If the user likes an item, the user also tends to like the item with the similar characteristics of the item, so the recommendation quality can be improved by mining the similar item recommendation of the item that the user likes. Similarly, item similarity is setFrom similarity of item features and similarity of social label relationshipsNormal distribution consists of:
according to Bayes reasoning, the following loss function is obtained:
wherein item ii and ijSimilarity of (2)The project characteristics and social label influence factors are comprehensively considered, and the calculation formula is as follows:
step S8: constructing a social recommendation model EISocialMF based on user scores, trust relationships and social labels:
according to the analysis, the influence of the user trust relationship, the scoring information and the social label on the preference similarity and the project similarity of the user is comprehensively considered, the user and project feature regular term is introduced, and the social recommendation model EISocialMF is obtained, wherein the EISocialMF model is specifically as follows:
where sim (u, t) represents user uu and utSim (i, j) represents item ii and ijThe similarity between the two groups is similar to each other,andrespectively represent quilt uuNumber of trusted users and trust uuThe number of users of (c);representing the similarity between trusted users of the trusted users;representing the similarity of two users based on a trust relationship, by user uu and uvRespectively trust their common users ukObtaining the trust relationship;representing the similarity of two trusts based on trust relationship, by uu、uvWith co-trusted users ukThe trust relationship of (a) obtains:
therefore, recommendation can be made based on the obtained eisalicmf model.
And a similarity relation S formed by the user characteristics U, the trust relation characteristics B and E and the label weight relation G is used for restraining the user characteristic space, and a similarity relation S formed by the project characteristics V and the social label weight relation H is used for restraining the project characteristic space, so that the quality of predicting the interest preference of the user is improved.
Fig. 2 is a schematic diagram of a recommendation framework of the eisocial mf model, and a corresponding recommendation process is as follows: establishing a social recommendation model according to explicit interaction information such as user scores and direct trust relationships of users and implicit interaction information such as social labels: a trust relationship model, a CSIT model, and a social tag-based weight relationship model.

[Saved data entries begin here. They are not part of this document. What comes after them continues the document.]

(* ===== verification/Store.v ===== *)
(** How the file operations change the store: what each keeps, and what a
    successful write leaves to be read. *)
From Stdlib Require Import ZArith Lia.
From S2P Require Import Prelude Str Py.
Local Open Scope Z_scope.

(** From [w] to [w'], links and access rights are unchanged and so is every entry
    that existed, but for those at the keys [K]. *)
Record keeps (K : list (list string)) (w w' : world) : Prop := {
  keeps_links : w_links w' = w_links w;
  keeps_denied : w_denied w' = w_denied w;
  keeps_fs : forall k n, k ∉ K -> w_fs w !! k = Some n -> w_fs w' !! k = Some n
}.

Lemma keeps_refl K w : keeps K w w.
Proof. by constructor. Qed.

Lemma keeps_trans K w1 w2 w3 : keeps K w1 w2 -> keeps K w2 w3 -> keeps K w1 w3.
Proof. intros [L1 D1 F1] [L2 D2 F2]. constructor; [congruence|congruence|auto]. Qed.

Lemma keeps_mono K K' w w' : K ⊆ K' -> keeps K w w' -> keeps K' w w'.
Proof. intros Hs HK. constructor; [apply HK|apply HK|]. intros. apply (keeps_fs _ _ _ HK); set_solver. Qed.

(** What happens at an entry that did not exist is no change of an existing one. *)
Lemma keeps_fresh K k w w' : w_fs w !! k = None -> keeps (k :: K) w w' -> keeps K w w'.
Proof.
  intros Hk HK. constructor; [apply HK|apply HK|]. intros k' n Hk' Hn.
  apply (keeps_fs _ _ _ HK); [|done]. intros [->|Hin]%elem_of_cons; [congruence|done].
Qed.

Lemma keeps_nil K w w' : keeps [] w w' -> keeps K w w'.
Proof. apply keeps_mono, list_subseteq_nil. Qed.
Lemma keeps_head k K w w' : keeps [k] w w' -> keeps (k :: K) w w'.
Proof. apply keeps_mono. set_solver. Qed.
Lemma keeps_tail k K w w' : keeps K w w' -> keeps (k :: K) w w'.
Proof. apply keeps_mono. set_solver. Qed.

#[export] Instance keeps_preorder K : PreOrder (keeps K).
Proof. split; [intros w; apply keeps_refl|intros w1 w2 w3; apply keeps_trans]. Qed.

(** A world that differs in its clock and log only. *)
Lemma keeps_same K w w' : w_fs w' = w_fs w -> w_links w' = w_links w ->
  w_denied w' = w_denied w -> keeps K w w'.
Proof. intros Hf Hl Hd. constructor; [done|done|]. by rewrite Hf. Qed.

Create HintDb keeps.
#[export] Hint Resolve keeps_refl : pydb.

Section store.
Context `{Host}.

Lemma canon_links w w' p : w_links w' = w_links w -> canon w' p = canon w p.
Proof. intros E. unfold canon. by rewrite E. Qed.

Lemma lcanon_links w w' p : w_links w' = w_links w -> lcanon w' p = lcanon w p.
Proof.
  intros E. unfold lcanon. rewrite !(canon_links w w') by done. done.
Qed.

Lemma keeps_canon K w w' p : keeps K w w' -> canon w' p = canon w p.
Proof. intros HK. apply canon_links, HK. Qed.
Lemma keeps_lcanon K w w' p : keeps K w w' -> lcanon w' p = lcanon w p.
Proof. intros HK. apply lcanon_links, HK. Qed.

Lemma keeps_node K w w' k n : keeps K w w' -> k ∉ K -> node_at w k = Some n ->
  node_at w' k = Some n.
Proof. intros HK Hk. destruct k; [done|]. by apply (keeps_fs _ _ _ HK). Qed.

(** *** Reading *)

Lemma read_raw_ok p w c w' : read_raw p w = (Ok c, w') ->
  w' = w /\ exists t, node_at w (canon w p) = Some (File c t) /\ canon w p ∉ w_denied w.
Proof.
  unfold read_raw. destruct (node_at w (canon w p)) as [[c' t|]|]; [|done|done].
  case_bool_decide; [done|]. intros [= <- <-]. eauto.
Qed.

Lemma read_raw_state p w r w' : read_raw p w = (r, w') -> w' = w.
Proof.
  unfold read_raw. destruct (node_at w (canon w p)) as [[c' t|]|]; try by intros [= <- <-].
  case_bool_decide; by intros [= <- <-].
Qed.

Lemma read_raw_node p w c t : node_at w (canon w p) = Some (File c t) ->
  canon w p ∉ w_denied w -> read_raw p w = (Ok c, w).
Proof.
  intros Hn Hd. unfold read_raw. rewrite Hn. by rewrite bool_decide_eq_false_2.
Qed.

Lemma read_text_node p w c t : node_at w (canon w p) = Some (File c t) ->
  canon w p ∉ w_denied w -> utf8_valid c = true ->
  read_text p w = (Ok (universal_newlines c), w).
Proof.
  intros Hn Hd Hu. unfold read_text.
  rewrite (bind_ok_eq _ _ c w w); [by rewrite Hu|by eapply read_raw_node].
Qed.

Lemma read_bytes_node p w c t : node_at w (canon w p) = Some (File c t) ->
  canon w p ∉ w_denied w -> read_bytes p w = (Ok (to_bytes c), w).
Proof.
  intros Hn Hd. unfold read_bytes.
  rewrite (bind_ok_eq _ _ c w w); [done|by eapply read_raw_node].
Qed.

Lemma read_text_state p w r w' : read_text p w = (r, w') -> w' = w.
Proof.
  unfold read_text, mbind, M_bind. destruct (read_raw p w) as [[c|e] w1] eqn:E;
    apply read_raw_state in E as ->; [|by intros [= <- <-]].
  destruct (utf8_valid c); by intros [= <- <-].
Qed.

Lemma stat_size_state p w r w' : stat_size p w = (r, w') -> w' = w.
Proof. unfold stat_size. repeat case_match; by intros [= <- <-]. Qed.

Lemma read_bytes_state p w r w' : read_bytes p w = (r, w') -> w' = w.
Proof.
  unfold read_bytes, mbind, M_bind. destruct (read_raw p w) as [[c|e] w1] eqn:E;
    apply read_raw_state in E as ->; by intros [= <- <-].
Qed.

(** *** Writing *)

Lemma put_file_keeps w k c : keeps [k] w (put_file k c w).
Proof.
  constructor; [done|done|]. intros k' n Hk Hn. cbn [put_file tick set_fs w_fs].
  rewrite lookup_insert_ne; [done|set_solver].
Qed.

Lemma with_entry_ok p f w u w' : with_entry p f w = (Ok u, w') ->
  f (canon w p) w = (Ok u, w') /\ canon w p <> [] /\ (canon w p ∈ w_denied w -> w_fs w !! canon w p = None).
Proof.
  unfold with_entry. destruct (node_at w (canon w p)) as [[c' t|]|] eqn:En; [|done|].
  - case_bool_decide; [done|]. intros E. split_and!; [done| |done]. by intros E'; rewrite E' in En.
  - destruct (node_at w (removelast (canon w p))) as [[? ?|]|]; [done| |done].
    intros E. destruct (canon w p) as [|x k]; [done|]. done.
Qed.

Lemma with_entry_keeps p f w r w' : (forall r w', f (canon w p) w = (r, w') -> keeps [canon w p] w w') ->
  with_entry p f w = (r, w') -> keeps [canon w p] w w'.
Proof.
  intros Hf. unfold with_entry. repeat case_match; try (by apply Hf); intros E; inversion E; subst; apply keeps_refl.
Qed.

Lemma store_bytes_ok c k w u w' : store_bytes c k w = (Ok u, w') -> w' = put_file k c w.
Proof. unfold store_bytes. destruct (host_write_stops k c w); [done|]. by intros [= _ <-]. Qed.

Lemma write_raw_ok p c w u w' : write_raw p c w = (Ok u, w') ->
  w' = put_file (canon w p) c w /\ canon w p <> [] /\
  (canon w p ∈ w_denied w -> w_fs w !! canon w p = None).
Proof. intros E. apply with_entry_ok in E as (E & Hne & Hd). split_and!; [by apply store_bytes_ok in E|done|done]. Qed.

Lemma write_raw_keeps p c w r w' : write_raw p c w = (r, w') -> keeps [canon w p] w w'.
Proof.
  apply with_entry_keeps. intros r0 w0. unfold store_bytes.
  destruct (host_write_stops _ _ _); intros [= _ <-]; apply put_file_keeps.
Qed.

Lemma create_file_ok p w u w' : create_file p w = (Ok u, w') ->
  w' = put_file (canon w p) "" w /\ canon w p <> [].
Proof. intros E. apply with_entry_ok in E as (E & Hne & _). by injection E as _ <-. Qed.

Lemma create_file_keeps p w r w' : create_file p w = (r, w') -> keeps [canon w p] w w'.
Proof. apply with_entry_keeps. intros r0 w0 [= _ <-]. apply put_file_keeps. Qed.

(** No entry is made where none can be made. *)
Lemma create_file_raise p w e w' : create_file p w = (Raise e, w') -> w' = w.
Proof. unfold create_file, with_entry. intros E. repeat case_match; by inversion E. Qed.

(** A written file holds what was written. *)
Lemma write_raw_node p c w u w' : write_raw p c w = (Ok u, w') ->
  node_at w' (canon w p) = Some (File c (w_clock w)).
Proof.
  intros E. apply write_raw_ok in E as (-> & Hne & _).
  unfold node_at. destruct (canon w p) as [|x k] eqn:Ek; [done|].
  simpl. by rewrite lookup_insert_eq.
Qed.

Lemma unlink_keeps mo p w r w' : unlink mo p w = (r, w') -> w_links w !! lcanon w p = None ->
  keeps [lcanon w p] w w'.
Proof.
  unfold unlink. intros E Hl. rewrite Hl in E.
  destruct (node_at w (lcanon w p)) as [[? ?|]|]; [|inversion E; subst; apply keeps_refl|].
  - injection E as <- <-. constructor; [done|done|]. intros k n Hk Hn. simpl.
    rewrite lookup_delete_ne; [done|set_solver].
  - destruct mo; inversion E; subst; apply keeps_refl.
Qed.

Lemma unlink_file mo p w c t : w_links w !! lcanon w p = None ->
  node_at w (lcanon w p) = Some (File c t) ->
  unlink mo p w = (Ok tt, set_fs (delete (lcanon w p) (w_fs w)) w).
Proof. unfold unlink. by intros -> ->. Qed.

Lemma make_dirs_keeps ks w w' K : make_dirs ks w = Some w' -> keeps K w w'.
Proof.
  revert w. induction ks as [|k ks IH]; intros w; simpl; [by intros [= <-]|].
  destruct (node_at w k) as [[? ?|]|] eqn:En; [done|by apply IH|].
  intros E. apply IH in E. etransitivity; [|exact E].
  constructor; [done|done|]. intros k' n _ Hn. simpl.
  destruct (decide (k = k')) as [->|Hne]; [|by rewrite lookup_insert_ne].
  destruct k'; [done|]. simpl in En. congruence.
Qed.

Lemma mkdir_keeps K ps eo p w r w' : mkdir ps eo p w = (r, w') -> keeps K w w'.
Proof.
  unfold mkdir. destruct (node_at w (canon w p)) as [[? ?|]|] eqn:En.
  - intros [= <- <-]. apply keeps_refl.
  - destruct eo; intros [= <- <-]; apply keeps_refl.
  - assert (Hi : keeps K w (set_fs (<[canon w p := Dir]> (w_fs w)) w)).
    { constructor; [done|done|]. intros k' n _ Hn. simpl.
      destruct (decide (canon w p = k')) as [E|Hne]; [|by rewrite lookup_insert_ne].
      destruct (canon w p); [done|]. simpl in En. subst. congruence. }
    destruct (node_at w (removelast (canon w p))) as [[? ?|]|].
    + intros [= <- <-]. apply keeps_refl.
    + by intros [= <- <-].
    + destruct ps; [|intros [= <- <-]; apply keeps_refl].
      destruct (make_dirs _ w) as [w2|] eqn:E; intros [= <- <-]; [|apply keeps_refl].
      by eapply make_dirs_keeps.
Qed.

Lemma keeps_file_read K w w' p c t : keeps K w w' -> canon w p ∉ K ->
  node_at w (canon w p) = Some (File c t) -> node_at w' (canon w' p) = Some (File c t).
Proof.
  intros HK Hp Hn. rewrite (keeps_canon K w w') by done. by eapply keeps_node.
Qed.
End store.

(** ** Operations that leave the store alone *)

(** [Keeps K m]: whatever its outcome, [m] changes existing entries at [K] only. *)
Definition Keeps (K : list (list string)) {A} (m : M A) : Prop :=
  forall w r w', m w = (r, w') -> keeps K w w'.

Section Keeps.
Context {K : list (list string)}.

Lemma Keeps_ret {A} (a : A) : Keeps K (mret a).
Proof. intros w r w' [= <- <-]. apply keeps_refl. Qed.
Lemma Keeps_throw {A} e : Keeps K (throw e : M A).
Proof. intros w r w' [= <- <-]. apply keeps_refl. Qed.
Lemma Keeps_raise {A} k s : Keeps K (raise k s : M A).
Proof. apply Keeps_throw. Qed.
Lemma Keeps_gets {A} (f : world -> A) : Keeps K (gets f).
Proof. intros w r w' [= <- <-]. apply keeps_refl. Qed.
Lemma Keeps_print_end s : Keeps K (print_end s).
Proof. intros w r w' [= <- <-]. by apply keeps_same. Qed.
Lemma Keeps_eprint_end s : Keeps K (eprint_end s).
Proof. intros w r w' [= <- <-]. by apply keeps_same. Qed.

Lemma Keeps_bind {A B} (m : M A) (f : A -> M B) :
  Keeps K m -> (forall a, Keeps K (f a)) -> Keeps K (m ≫= f).
Proof.
  intros Hm Hf w r w'. unfold mbind, M_bind. destruct (m w) as [[a|e] w1] eqn:E; intros E'.
  - etransitivity; [by eapply Hm|by eapply Hf].
  - simplify_eq. by eapply Hm.
Qed.

Lemma Keeps_fmap {A B} (f : A -> B) (m : M A) : Keeps K m -> Keeps K (f <$> m).
Proof. intros Hm. apply Keeps_bind; [done|intros; apply Keeps_ret]. Qed.

Lemma Keeps_try {A} (m : M A) (p : exn -> bool) (h : exn -> M A) :
  Keeps K m -> (forall e, Keeps K (h e)) -> Keeps K (try_except m p h).
Proof.
  intros Hm Hh w r w'. unfold try_except. destruct (m w) as [[a|e] w1] eqn:E; intros E'.
  - simplify_eq. by eapply Hm.
  - destruct (p e).
    + etransitivity; [by eapply Hm|by eapply Hh].
    + simplify_eq. by eapply Hm.
Qed.

Lemma Keeps_when b m : Keeps K m -> Keeps K (when_ b m).
Proof. intros Hm. destruct b; [done|apply Keeps_ret]. Qed.
Lemma Keeps_fail_if b k s : Keeps K (fail_if b k s).
Proof. apply Keeps_when, Keeps_raise. Qed.
Lemma Keeps_lift_opt {A} k s (o : option A) : Keeps K (lift_opt k s o).
Proof. destruct o; [apply Keeps_ret|apply Keeps_raise]. Qed.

The specific process is as follows: mapping user characteristics, trustor users and project characteristics to a shared space by using a matrix decomposition technology, and establishing a TrustMF (TrustMF) recommendation model; acquiring the social status of a user in a social network by using PageRank; in combination with a CSIT model, a recommendation model USSocialMF based on the user social status is constructed according to the user score and the trust relationship information; establishing user weight and project weight by using implicit interactive information such as social labels and the like; combining the hidden feature space and the social label weight information to respectively obtain the hidden similarity of the user and the item; combining the socialized recommendation model and the implicit similarity by utilizing a social IT framework structure to establish a recommendation model EISocialMF based on an implicit similarity social feedback technology with an explicit and implicit social relationship fused with a social status; learning and training the model to obtain a user and project hidden feature space; the scores are predicted and recommended.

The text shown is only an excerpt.